Do Dogs Have Belly Buttons?

Ever go looking for your dog's belly button but were hard-pressed to find one? Do dogs even have a belly button? They do indeed. In fact, all mammals except marsupials like kangaroos have one.

The belly button, or umbilicus as it's called in medical lingo, is simply a residual scar that's usually almost imperceptible to see and is where the placenta from the mother is attached to the puppy in the womb.
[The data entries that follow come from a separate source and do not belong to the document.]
(** X1: [clearAll] leaves nothing: [getStats] reports size 0 and empty
    listings, and for every key [has] and [isStale] answer false and [get]
    returns null, whatever the clock reads. *)
Theorem clearAll_empties (c : Cache) (k : string) (now : Z) :
  let c' := cacheAfter (clearAll c) in
  value (getStats now c') = mkStats 0 [] [] /\
  value (has now k c') = false /\
  value (DataCacheService.isStale now k c') = false /\
  get now k c' = (JsNull, c', [LogNoData k]).
Proof.
  intros c'. assert (c' = ∅) as -> by done. split_and!.
  - unfold getStats, value; cbn. by rewrite map_to_list_empty, map_size_empty.
  - by rewrite has_value, lookup_empty.
  - by rewrite isStale_value, lookup_empty.
  - apply get_absent, lookup_empty.
Qed.

(** X2: [clear k] takes out the entry of [k] and no other: afterwards [has
    k] is false and [get k] returns null at every clock reading, every other
    key reads as before, and the size reported by [getStats] is one less if
    [k] had an entry and the same if it had none. *)
Theorem clear_removes_only_key (c : Cache) (k : string) (now : Z) :
  let c' := cacheAfter (clear k c) in
  c' !! k = None /\
  value (has now k c') = false /\
  value (get now k c') = JsNull /\
  (forall k', k' <> k -> c' !! k' = c !! k') /\
  size (value (getStats now c'))
    = (if c !! k is Some _ then Nat.pred (size (value (getStats now c)))
       else size (value (getStats now c))) /\
  (c !! k = None -> c' = c).
Proof.
  intros c'. assert (c' = delete k c) as -> by done. split_and!.
  - apply lookup_delete_eq.
  - by rewrite has_value, lookup_delete_eq.
  - by rewrite get_absent by apply lookup_delete_eq.
  - intros k' Hne. by apply lookup_delete_ne.
  - unfold getStats, value; cbn. destruct (c !! k) as [e|] eqn:Hk.
    + by rewrite map_size_delete_Some by eauto.
    + by rewrite map_size_delete_None.
  - apply delete_id.
Qed.

Lemma set_cache (c : Cache) (k : string) (v : JsVal) (t : Z) :
  cacheAfter (set t k v c) = <[k := CacheEntry.mk v t false]> c.
Proof. reflexivity. Qed.

(** X3: the last [set] of a key wins: two [set]s of [k] leave the cache
    the second alone would leave, a [set] after [markStale] stores a clear
    flag, other keys are not touched, and the size reported by [getStats]
    grows by one exactly when [k] had no entry. *)
Theorem set_last_write_wins
    (c : Cache) (k : string) (v1 v2 : JsVal) (t1 t2 now : Z) :
  cacheAfter (set t2 k v2 (cacheAfter (set t1 k v1 c)))
    = cacheAfter (set t2 k v2 c) /\
  cacheAfter (set t2 k v2 (cacheAfter (markStale k c)))
    = cacheAfter (set t2 k v2 c) /\
  cacheAfter (set t2 k v2 c) !! k = Some (CacheEntry.mk v2 t2 false) /\
  (forall k', k' <> k -> cacheAfter (set t2 k v2 c) !! k' = c !! k') /\
  size (value (getStats now (cacheAfter (set t2 k v2 c))))
    = (if c !! k is Some _ then size (value (getStats now c))
       else S (size (value (getStats now c)))).
Proof.
  rewrite !set_cache. split_and!.
  - apply insert_insert_eq.
  - apply map_eq. intros k'. destruct (decide (k = k')) as [<-|Hne].
    + by rewrite !lookup_insert_eq.
    + rewrite !lookup_insert_ne by done.
      rewrite markStale_lookup. by rewrite decide_False.
  - apply lookup_insert_eq.
  - intros k' Hne. by apply lookup_insert_ne.
  - unfold getStats, value; cbn. destruct (c !! k) as [e|] eqn:Hk.
    + by rewrite map_size_insert_Some by eauto.
    + by rewrite map_size_insert_None.
Qed.
(** [s.split(sep)] for a one-character separator: never empty, the pieces
    between the separators, empty pieces included. *)
Fixpoint split (sep : ascii) (s : string) : list string :=
  match s with
  | EmptyString => [EmptyString]
  | String c s' =>
      if Ascii.eqb c sep then EmptyString :: split sep s'
      else
        match split sep s' with
        | [] => [String c EmptyString]
        | piece :: pieces => String c piece :: pieces
        end
  end.

(** [names.join(sep)]. *)
Definition join (sep : string) (pieces : list string) : string :=
  String.concat sep pieces.

(** [Boolean(s)] on a string: the empty string is falsy. *)
Definition truthy (s : string) : bool :=
  match s with EmptyString => false | _ => true end.

(** [new Set(xs).has(x)]. *)
Definition has (xs : list string) (x : string) : bool :=
  existsb (String.eqb x) xs.

(** [xs?.length ? new Set(xs) : null]: an absent or empty list gives no
    set. *)
Definition set_of (xs : option (list string)) : option (list string) :=
  match xs with
  | Some (x :: rest) => Some (x :: rest)
  | _ => None
  end.

(** [arr.slice(0, end)] for an integer [end]: a negative [end] counts from
    the end of the array, and the result never reaches past either end. *)
Definition slice_end (len : nat) (end_ : Z) : nat :=
  Z.to_nat
    (if end_ <? 0 then Z.max (Z.of_nat len + end_) 0
     else Z.min end_ (Z.of_nat len)).

Definition slice0 {A} (end_ : Z) (arr : list A) : list A :=
  take (slice_end (length arr) end_) arr.
(** The state in which [findTrackPath] enters the loop. *)
Lemma Inv_initial :
  Inv (fun _ => 0%nat) (set [] start EmptyString) [start].
Proof.
  assert (Hhas : forall v, has (set (@nil (string * string)) start EmptyString) v = true -> v = start).
  { intros v. rewrite has_set, orb_true_iff, String.eqb_eq. unfold has. simpl.
    intros [H|H]; [now symmetry | discriminate]. }
  assert (Hget : forall v p, get (set (@nil (string * string)) start EmptyString) v = Some p -> v = start).
  { intros v p H. apply Hhas. unfold has. now rewrite H. }
  constructor.
  - split; [apply get_set_same | reflexivity].
  - intros v p H Hne. exfalso. apply Hne. now apply (Hget v p).
  - intros v Hv. apply Hhas in Hv. now subst.
  - intros v Hv. apply Hhas in Hv. subst. left. simpl; auto.
  - intros v [<-|[]]. apply has_set_same.
  - repeat constructor.
  - intros x v _ _. lia.
  - intros v _. simpl. lia.
  - simpl. constructor; [intros [] | constructor].
Qed.

End Search.

(** ** Paths of hexes *)

(** Two hexes are the two ends of a segment of the state. *)
Definition segment (s : GameState) (a b : HexCoord) : Prop :=
  exists t, In t (values (tracks s)) /\
            ((TrackSegment.from t = a /\ TrackSegment.to t = b) \/
             (TrackSegment.from t = b /\ TrackSegment.to t = a)).

(** [trackWalk s a p b]: the hexes [p] lead from [a] to [b], both
    included, each step along a segment of the state. *)
Inductive trackWalk (s : GameState) : HexCoord -> list HexCoord -> HexCoord -> Prop :=
| trackWalk_one a : trackWalk s a [a] a
| trackWalk_step a b p c : segment s a b -> trackWalk s b p c -> trackWalk s a (a :: p) c.

(** Every segment in the track map has been built. *)
Definition allBuilt (s : GameState) : Prop :=
  forall t, In t (values (tracks s)) -> TrackSegment.built t = true.

(** Two hexes are the two ends of a segment whose [built] flag is set. *)
Definition builtSegment (s : GameState) (a b : HexCoord) : Prop :=
  exists t, In t (values (tracks s)) /\ TrackSegment.built t = true /\
            ((TrackSegment.from t = a /\ TrackSegment.to t = b) \/
             (TrackSegment.from t = b /\ TrackSegment.to t = a)).

Lemma joined_segment s a b :
  joined (values (tracks s)) (hexKey a) (hexKey b) <-> segment s a b.
Proof.
  unfold joined, segment, fromKey, toKey. split; intros [t [Hin H]]; exists t; (split; [exact Hin|]).
  - destruct H as [[H1 H2]|[H1 H2]]; apply hexKey_inj in H1, H2; subst; auto.
  - destruct H as [[<- <-]|[<- <-]]; auto.
Qed.
(** ** JS exceptions

    The values the modelled code throws: the engine's [TypeError],
    [ReferenceError] and [SyntaxError], an [Error] object built by
    [new Error(msg)], and the plain object literal
    [{error: .., message: ..}] thrown by [getSolutionIter]. *)
Inductive exn : Type :=
| TypeError (msg : string)
| ReferenceError (msg : string)
| SyntaxError (msg : string)
| RangeError (msg : string)
| ErrorObj (msg : string)
| ErrorRecord (error message : string).

#[export] Instance exn_eq_dec : EqDecision exn.
Proof. solve_decision. Defined.

(** ** The state-and-exception monad

    A computation of [ST S A] runs on a state [S] and either returns a
    value with the new state, or throws an exception {e with the state it
    had reached} (a JS exception does not roll back the mutations done
    before the [throw]), or runs out of fuel ([NoFuel]): the last outcome
    only exists in the fuel-bounded models of recursive functions, and the
    termination theorems show it is never reached with the fuel the model
    supplies. *)
Inductive outcome (S A : Type) : Type :=
| Done (a : A) (s : S)
| Raise (e : exn) (s : S)
| NoFuel.
Arguments Done {S A} a s.
Arguments Raise {S A} e s.
Arguments NoFuel {S A}.

Definition ST (S A : Type) : Type := S -> outcome S A.

Definition st_ret {S A} (a : A) : ST S A := fun s => Done a s.

Definition st_bind {S A B} (m : ST S A) (k : A -> ST S B) : ST S B :=
  fun s =>
    match m s with
    | Done a s' => k a s'
    | Raise e s' => Raise e s'
    | NoFuel => NoFuel
    end.

Definition st_get {S} : ST S S := fun s => Done s s.
Definition st_gets {S A} (f : S -> A) : ST S A := fun s => Done (f s) s.
Definition st_modify {S} (f : S -> S) : ST S unit := fun s => Done tt (f s).
Definition st_throw {S A} (e : exn) : ST S A := fun s => Raise e s.
Definition st_nofuel {S A} : ST S A := fun _ => NoFuel.

Notation "'let!' x ':=' m 'in' k" := (st_bind m (fun x => k))
  (at level 10, x name, m at level 100, k at level 200) : csp_scope.
Notation "'do!' m ';' k" := (st_bind m (fun _ => k))
  (at level 10, m at level 100, k at level 200) : csp_scope.

Open Scope csp_scope.

(** The value an outcome returns, if it returns one. *)
Definition outcome_value {S A} (o : outcome S A) : option A :=
  match o with Done a _ => Some a | _ => None end.

Definition outcome_state {S A} (o : outcome S A) : option S :=
  match o with Done _ s | Raise _ s => Some s | NoFuel => None end.

(** ** Monad laws and the rewriting database [csp] *)

Create HintDb csp discriminated.
Create Rewrite HintDb csp.

Section monad_laws.
Context {S A B C : Type}.

Lemma st_bind_ret_l (a : A) (k : A -> ST S B) s :
    st_bind (st_ret a) k s = k a s.
  Proof. reflexivity. Qed.

Lemma st_bind_ret_r (m : ST S A) s : st_bind m st_ret s = m s.
  Proof. unfold st_bind. by destruct (m s). Qed.

Lemma st_bind_assoc (m : ST S A) (f : A -> ST S B) (g : B -> ST S C) s :
    st_bind (st_bind m f) g s = st_bind m (fun a => st_bind (f a) g) s.
  Proof. unfold st_bind. by destruct (m s). Qed.

Lemma st_bind_Done (m : ST S A) (k : A -> ST S B) s a s' :
    m s = Done a s' -> st_bind m k s = k a s'.
  Proof. unfold st_bind. by intros ->. Qed.

Lemma st_bind_Raise (m : ST S A) (k : A -> ST S B) s e s' :
    m s = Raise e s' -> st_bind m k s = Raise e s'.
  Proof. unfold st_bind. by intros ->. Qed.

Lemma st_bind_NoFuel (m : ST S A) (k : A -> ST S B) s :
    m s = NoFuel -> st_bind m k s = NoFuel.
  Proof. unfold st_bind. by intros ->. Qed.

  (** A bound computation runs out of fuel only if one of its parts does. *)
Lemma st_bind_not_NoFuel (m : ST S A) (k : A -> ST S B) s :
    m s <> NoFuel ->
    (forall a s', m s = Done a s' -> k a s' <> NoFuel) ->
    st_bind m k s <> NoFuel.
  Proof. unfold st_bind. destruct (m s); naive_solver. Qed.
End monad_laws.

#[export] Hint Rewrite @st_bind_ret_l @st_bind_assoc : csp.

(** [st_simpl] unfolds the monad's primitive operations so that [simpl]
    can run a computation on a concrete or partly concrete state. *)
Ltac st_simpl :=
  unfold st_bind, st_ret, st_get, st_gets, st_modify, st_throw, st_nofuel in *;
  simpl in *.

(** ** Generic list lemmas *)

Section lists.
Context {A B : Type}.

Lemma filter_flat_map (p : B -> bool) (f : A -> list B) (l : list A) :
    List.filter p (flat_map f l) = flat_map (fun x => List.filter p (f x)) l.
  Proof.
    induction l as [|x l IH]; simpl; [done|].
    by rewrite List.filter_app, IH.
  Qed.

Lemma map_flat_map {C} (g : B -> C) (f : A -> list B) (l : list A) :
    map g (flat_map f l) = flat_map (fun x => map g (f x)) l.
  Proof.
    induction l as [|x l IH]; simpl; [done|].
    by rewrite map_app, IH.
  Qed.

  (** [List.filter] with a predicate that no element satisfies. *)
Lemma filter_all_false (p : B -> bool) (l : list B) :
    (forall y, In y l -> p y = false) -> List.filter p l = [].
  Proof.
    induction l as [|y l IH]; intros Hp; simpl; [done|].
    rewrite Hp by (left; done). apply IH. intros; apply Hp; by right.
  Qed.

  (** A [flat_map] whose branches are all empty is empty. *)
Lemma flat_map_nil (f : A -> list B) (l : list A) :
    (forall x, x ∈ l -> f x = []) -> flat_map f l = [].
  Proof.
    induction l as [|x l IH]; intros Hf; simpl; [done|].
    rewrite Hf, IH; [done| |]; set_solver.
  Qed.

Lemma flat_map_ext_in (f g : A -> list B) (l : list A) :
    (forall x, x ∈ l -> f x = g x) -> flat_map f l = flat_map g l.
  Proof.
    induction l as [|x l IH]; intros Hfg; simpl; [done|].
    rewrite Hfg, IH; [done| |]; set_solver.
  Qed.

Lemma length_flat_map_const (f : A -> list B) (l : list A) n :
    (forall x, length (f x) = n) -> length (flat_map f l) = length l * n.
  Proof.
    intros Hf. induction l as [|x l IH]; simpl; [done|].
    rewrite length_app, Hf, IH. lia.
  Qed.
  (** [List.find] returns the first element that passes. *)
Lemma find_app_first (p : A -> bool) (l1 : list A) x l2 :
    (forall y, In y l1 -> p y = false) -> p x = true ->
    List.find p (l1 ++ x :: l2) = Some x.
  Proof.
    induction l1 as [|y l1 IH]; intros Hl1 Hx; simpl; [by rewrite Hx|].
    rewrite Hl1 by (left; done). apply IH; [|done]. intros; apply Hl1; by right.
  Qed.
End lists.

(** ** Generic string lemmas and the rewriting database [str] *)

Local Open Scope string_scope.

Lemma append_String c s r : String c s ++ r = String c (s ++ r).
Proof. reflexivity. Qed.

Lemma append_Empty r : EmptyString ++ r = r.
Proof. reflexivity. Qed.

Lemma append_assoc (s1 s2 s3 : string) : s1 ++ s2 ++ s3 = (s1 ++ s2) ++ s3.
Proof. induction s1 as [|c s1 IH]; [done|]. rewrite !append_String, IH. done. Qed.

Lemma length_append (s1 s2 : string) :
  String.length (s1 ++ s2) = String.length s1 + String.length s2.
Proof. induction s1 as [|c s1 IH]; [done|]. rewrite append_String. simpl. by rewrite IH. Qed.

Create Rewrite HintDb str.
#[export] Hint Rewrite append_String append_Empty : str.
#[export] Hint Rewrite <- append_assoc : str.

Ltac str_simpl := autorewrite with str in *; simpl in *.
Section solve.
Context (vars : jsobj Var.t) (cs : list Constraint.t) (single : bool).

  (** The loop over the domain of [nextVar]; [solve_rec] is the recursive
      call [this.solve(assignments, variables, constraints, single)]. *)
Fixpoint try_values (solve_rec : ST state bool) (nextVar : Var.t) (dom : list jsval)
      : ST state bool :=
    match dom with
    | [] => st_ret false
    | val :: dom' =>
        let! ok := checkAssignment cs nextVar val in
        if ok then
          do! set_assignment (Var.name nextVar) val;
          let! r := solve_rec in
          if r && single then st_ret true
          else
            do! delete_assignment (Var.name nextVar);
            try_values solve_rec nextVar dom'
        else try_values solve_rec nextVar dom'
    end.

Fixpoint solve (fuel : nat) : ST state bool :=
    match fuel with
    | O => st_nofuel
    | S fuel' =>
        let! a := st_gets assignments in
        if Nat.eqb (length (own_keys a)) (length (own_keys vars)) then
          if single then st_ret true else do! push_assignment; st_ret true
        else
          match find_next_var vars a with
          | None => st_throw (TypeError "Cannot read properties of null (reading 'domain')")
          | Some nextVar => try_values (solve fuel') nextVar (Var.domain nextVar)
          end
    end.
End solve.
Once the pup is born in its sac of fluid, the mother breaks the sac and chews the umbilical cord off an inch or so from the puppy's belly. Over the next few days, the stump dries up and falls off. The only remaining evidence is a small flat scar, the belly button.

Innie or Outie?

Dogs don't have innies or outies like people do. If your dog does have any protrusion of his belly button, it's likely a hernia that should be immediately evaluated by your veterinarian. Dr. Margret Casal, associate professor of medical genetics at the University of Pennsylvania School of Veterinary Medicine said if you do see an outie on a puppy, it's considered a hernia that needs treatment by a veterinarian.

While hernia can occur in any breed, some breeds are more prone to them including beagles, Pekingese, Basenjis, and Airedale terriers. If you have a puppy, you should keep an eye on their belly area in their first few months of life to make sure a hernia doesn't develop.

Do Dogs Have Belly Buttons?
Do Dogs Have Belly Buttons?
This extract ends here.